No, you need to create a signature with whatever reference to the iPad in it you want. So far as I can tell it's not like my Blackberry that automatically attaches a "Sent from my Blackberry" statement to the end of an e-mail.

As to not taking the iPad seriously you'll need to talk to the pilots in Boeing Flight Test, Alaska Airlines, Southwest Airlines, and more about that. The iPad has totally replaced that big black bag they all used to carry. I produced a project for the Chief Production Pilot for the 787 program last year and we used a 787 that was being readied for delivery. He walked on the plane with an iPad in his hand. That's all. Everything he needed for the flight--- checklists, approach and departure plates, airport maps, and a zillion different kinds of forms from manifest to Customs-- is on his iPad. No more paper.
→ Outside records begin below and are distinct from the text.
(* ===== verification/Sizes.v ===== *)
(** * Size estimates

    The [ApproxBytes] of [internal/engine/snapshot]: what a snapshot, its kind
    table and property store, a segment and a view are taken to occupy. A load
    and a write that would pass the memory limit are refused on it, and it is one
    of the thresholds of a compaction.

    Every total is a [uint64]; the sums here are of natural numbers and wrapped
    at the end, which is the same. [unsafe.Sizeof(propEntry{})] is 24 where the
    program runs (64 bits).

    Last, how many nodes a view numbers: no more than there are ids. *)

From S2P Require Import Prelude Bitset Csr Kinds Props Snapshot Builder Segment View ViewAdj.
From stdpp Require Import options.
Unset Default Proof Using.
#[local] Open Scope N_scope.

(** ** Definitions *)

Definition bytesPerUint64 : N := 8.
Definition bytesPerNodeID : N := 4.
Definition bytesPerKindID : N := 2.
Definition bytesPerUint32 : N := 4.
Definition approxIdIndexEntryBytes : N := 24.
Definition approxKindBitmapEntryBytes : N := 24.
Definition approxKindTableMapEntryBytes : N := 24.
Definition bytesPerSliceHeader : N := 24.
Definition bytesPerPropEntry : N := 24.
Definition approxPropNameMapEntryBytes : N := 24.
Definition approxObjectIndexEntryBytes : N := 24.
Definition approxSegNodeStateMapEntryBytes : N := 40.
Definition approxSegEdgeStateMapEntryBytes : N := 40.
Definition approxSegObjectIndexEntryBytes : N := 24.
Definition bytesPerDeltaEdge : N := 4 + 2 + 8.

Definition sum_of {A} (f : A → N) (l : list A) : N := foldr (λ x n, f x + n) 0 l.
Definition entries_of {K V} `{Countable K} (m : gmap K V) : N := N.of_nat (size m).
Definition str_len (s : string) : N := N.of_nat (String.length s).

Definition KindTable_ApproxBytes (t : KindTable) : N :=
  u64 (bytesPerSliceHeader + sum_of str_len (kt_names t) + entries_of (kt_ids t) * approxKindTableMapEntryBytes).

Definition PropStore_ApproxBytes (p : PropStore) : N :=
  u64 (len (ps_arena p) + len (ps_entries p) * bytesPerPropEntry + len (ps_nodeOffsets p) * bytesPerUint32
    + sum_of str_len (ps_names p) + entries_of (ps_ids p) * approxPropNameMapEntryBytes
    + entries_of (ps_objectIndex p) * approxObjectIndexEntryBytes
    + entries_of (ps_objectIndexDup p) * approxObjectIndexEntryBytes
    + sum_of (λ x : string * list NodeID, len x.2 * bytesPerUint32) (map_to_list (ps_objectIndexDup p))).

Definition bitmap_bytes (bm : Bitset) : N := approxKindBitmapEntryBytes + len (words bm) * bytesPerUint64.
(** [Kinds] and [Props] are never nil in a snapshot that was built or read. *)
Definition Snapshot_ApproxBytes (s : Snapshot) : N :=
  u64 (len (GraphIDs s) * bytesPerUint64 + len (OutOffsets s) * bytesPerUint64 + len (OutTargets s) * bytesPerNodeID
    + len (OutKinds s) * bytesPerKindID + len (OutEdgeIDs s) * bytesPerUint64 + len (InOffsets s) * bytesPerUint64
    + len (InTargets s) * bytesPerNodeID + len (InKinds s) * bytesPerKindID + len (InEdgeIdx s) * bytesPerUint32
    + len (KindOffsets s) * bytesPerUint32 + len (NodeKinds s) * bytesPerKindID + len (edgeIDPerm s) * bytesPerUint32
    + entries_of (idIndex s) * approxIdIndexEntryBytes
    + sum_of (λ x : KindID * Bitset, bitmap_bytes x.2) (map_to_list (kindBitmaps s))
    + KindTable_ApproxBytes (Kinds s) + PropStore_ApproxBytes (Props s)).

(** [computeSegmentApproxBytes], which [Build] and [MergeSegments] store. *)
Definition Segment_ApproxBytes (s : Segment) : N :=
  u64 (len (sg_nodeIDs s) * bytesPerUint64 + len (sg_edgeIDs s) * bytesPerUint64
    + entries_of (sg_nodeStates s) * approxSegNodeStateMapEntryBytes
    + sum_of (λ x : N * NodeSegState, len (ns_KindIDs x.2) * bytesPerKindID + str_len (ns_ObjectID x.2)) (map_to_list (sg_nodeStates s))
    + entries_of (sg_edgeStates s) * approxSegEdgeStateMapEntryBytes
    + len (sg_arena (sg_store s)) + sum_of str_len (sg_names (sg_store s))
    + entries_of (sg_ids (sg_store s)) * approxPropNameMapEntryBytes
    + entries_of (sg_addedKinds s) * approxKindTableMapEntryBytes
    + sum_of (λ x : string * list N, str_len x.1 + approxSegObjectIndexEntryBytes + len x.2 * bytesPerUint64) (map_to_list (sg_objectIndex s))).

Section view_sizes.
Context `{GoStd}.

Definition edgeTombCount (v : View) : N := match v_merged v with None => 0 | Some m => len (seg_edges m) end.
(** [bitmaps]: the kind bitmaps the view has cached; a new view has none. *)
Definition View_ApproxBytes (v : View) (bitmaps : list Bitset) : option N :=
  let total := Snapshot_ApproxBytes (v_base v) + sum_of Segment_ApproxBytes (v_segments v) in
  if negb (Overlay v) then Some (u64 total)
  else
    kt ← View_Kinds v;
    let added := match v_merged v with None => ∅ | Some m => AddedKinds m end in
    let kinds := if (size added =? 0)%nat then 0 else KindTable_ApproxBytes kt in
    let adj := deltaAdjacency v in
    let per := λ x : NodeID * list vedge, len x.2 * bytesPerDeltaEdge in
    Some (u64 (total + kinds + sum_of bitmap_bytes bitmaps + edgeTombCount v * bytesPerUint64
      + sum_of per (map_to_list (da_out adj)) + sum_of per (map_to_list (da_in adj)))).

(** A view of anything has a size. *)
Lemma View_ApproxBytes_total v L Ds bitmaps : View_rep v L Ds → is_Some (View_ApproxBytes v bitmaps).
Proof.
  intros HR. unfold View_ApproxBytes. destruct (negb (Overlay v)); [by eexists|].
  assert (∃ kt, View_Kinds v = Some kt) as [kt ->]; [|by eexists].
  unfold View_Kinds. destruct (negb (Overlay v)); [by eexists|]. case_match; [by eexists|].
  edestruct NewKindTable_table as (t & E & _). by eexists.
Qed.
End view_sizes.

(** ** How many nodes a view numbers *)

Section room.
Context `{GoStd}.

Lemma view_numbers v L Ds : Snapshot_rep (v_base v) L → Forall2 Segment_rep (v_segments v) Ds →
  NoDup (lo_ids L ++ virtualPgIDs v) ∧ View_NodeCount v = len (lo_ids L ++ virtualPgIDs v) ∧
  ∀ id, id ∈ lo_ids L ++ virtualPgIDs v ↔ id ∈ lo_ids L ∨ is_added L (delta_all Ds) id.
Proof.
  intros HB HF. destruct (virtual_pre v L Ds HB HF) as [Hs Hin].
  assert (GraphIDs (v_base v) = lo_ids L) as Hids by apply (pk_ids _ _ (rep_packed _ _ HB)). split_and!.
  - apply NoDup_app. split_and!; [apply sorted_lt_NoDup, (pk_sorted _ _ (rep_packed _ _ HB))| |by apply sorted_lt_NoDup].
    intros id Hb [_ Hni]%Hin. done.
  - unfold View_NodeCount, NodeCount. by rewrite Hids, <- len_app.
  - intros id. by rewrite elem_of_app, Hin.
Qed.

Lemma view_room v L Ds (room : gset N) : Snapshot_rep (v_base v) L → Forall2 Segment_rep (v_segments v) Ds → NoDup (lo_edges L).*1 →
  (∀ id, id ∈ lo_ids L ∨ is_added L (delta_all Ds) id → id ∈ room) → N.of_nat (size room) < 2 ^ 32 → View_rep v L Ds.
Proof.
  intros HB HF Hnd Hroom Hsz. split; [done..|]. destruct (view_numbers v L Ds HB HF) as (Hnd' & -> & Hin).
  assert (list_to_set (lo_ids L ++ virtualPgIDs v) ⊆ room) as Hsub by (intros id Hid%elem_of_list_to_set%Hin; by apply Hroom).
  apply subseteq_size in Hsub. rewrite size_list_to_set in Hsub by done. unfold len. lia.
Qed.

Lemma view_room_count v L Ds (room : gset N) : View_rep v L Ds →
  (∀ id, id ∈ lo_ids L ∨ is_added L (delta_all Ds) id → id ∈ room) → View_NodeCount v ≤ N.of_nat (size room).
Proof.
  intros [HB HF _ _] Hroom. destruct (view_numbers v L Ds HB HF) as (Hnd' & -> & Hin).
  assert (list_to_set (lo_ids L ++ virtualPgIDs v) ⊆ room) as Hsub by (intros id Hid%elem_of_list_to_set%Hin; by apply Hroom).
  apply subseteq_size in Hsub. rewrite size_list_to_set in Hsub by done. unfold len. lia.
Qed.

(** A view may be given other segments that number the same nodes. *)
Lemma view_resegment v L Ds segs Ds' : View_rep v L Ds → Forall2 Segment_rep segs Ds' →
  (∀ id, is_added L (delta_all Ds') id → is_added L (delta_all Ds) id) → View_rep (mkView (v_base v) segs) L Ds'.
Proof.
  intros [HB HF Hnd Hc] HF' Hadd. destruct (view_numbers v L Ds HB HF) as (Hnd' & E & Hin). rewrite E in Hc.
  apply (view_room _ _ _ (list_to_set (lo_ids L ++ virtualPgIDs v))); [done..| |].
  - intros id Hid. apply elem_of_list_to_set, Hin. destruct Hid as [?|?]; [by left|right; by apply Hadd].
  - rewrite size_list_to_set by done. unfold len in Hc. lia.
Qed.
End room.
Mechanics like the ones at Nowegian Air Shuttle are using iPads now when they work on the airline's planes. The iPads connect wirelessly with the airlines central maintenance computer in the hangar so they can call up the 737's maintenance manuals and drawings. And when we visted them back in 2011 they were running a Beta test of an app they (or someone) had developed that let the mechanics use their iPads to connect directly to their planes' on-board fault reporting system.

I use mine for work all over the planet. I have apps that "fool" the iPad into thinking it's my PC at work and so it runs MS Office programs like Word, Excel, PowerPoint, etc. I have an app that has detailed road maps for the entire planet, and since I have a wifi/cellular iPad with its built-in GPS I can use it to find our way around even out in the middle of China with no connectivity at all. This has proven to be extremely useful in China, The Middle East, and a few weeks ago, Brazil.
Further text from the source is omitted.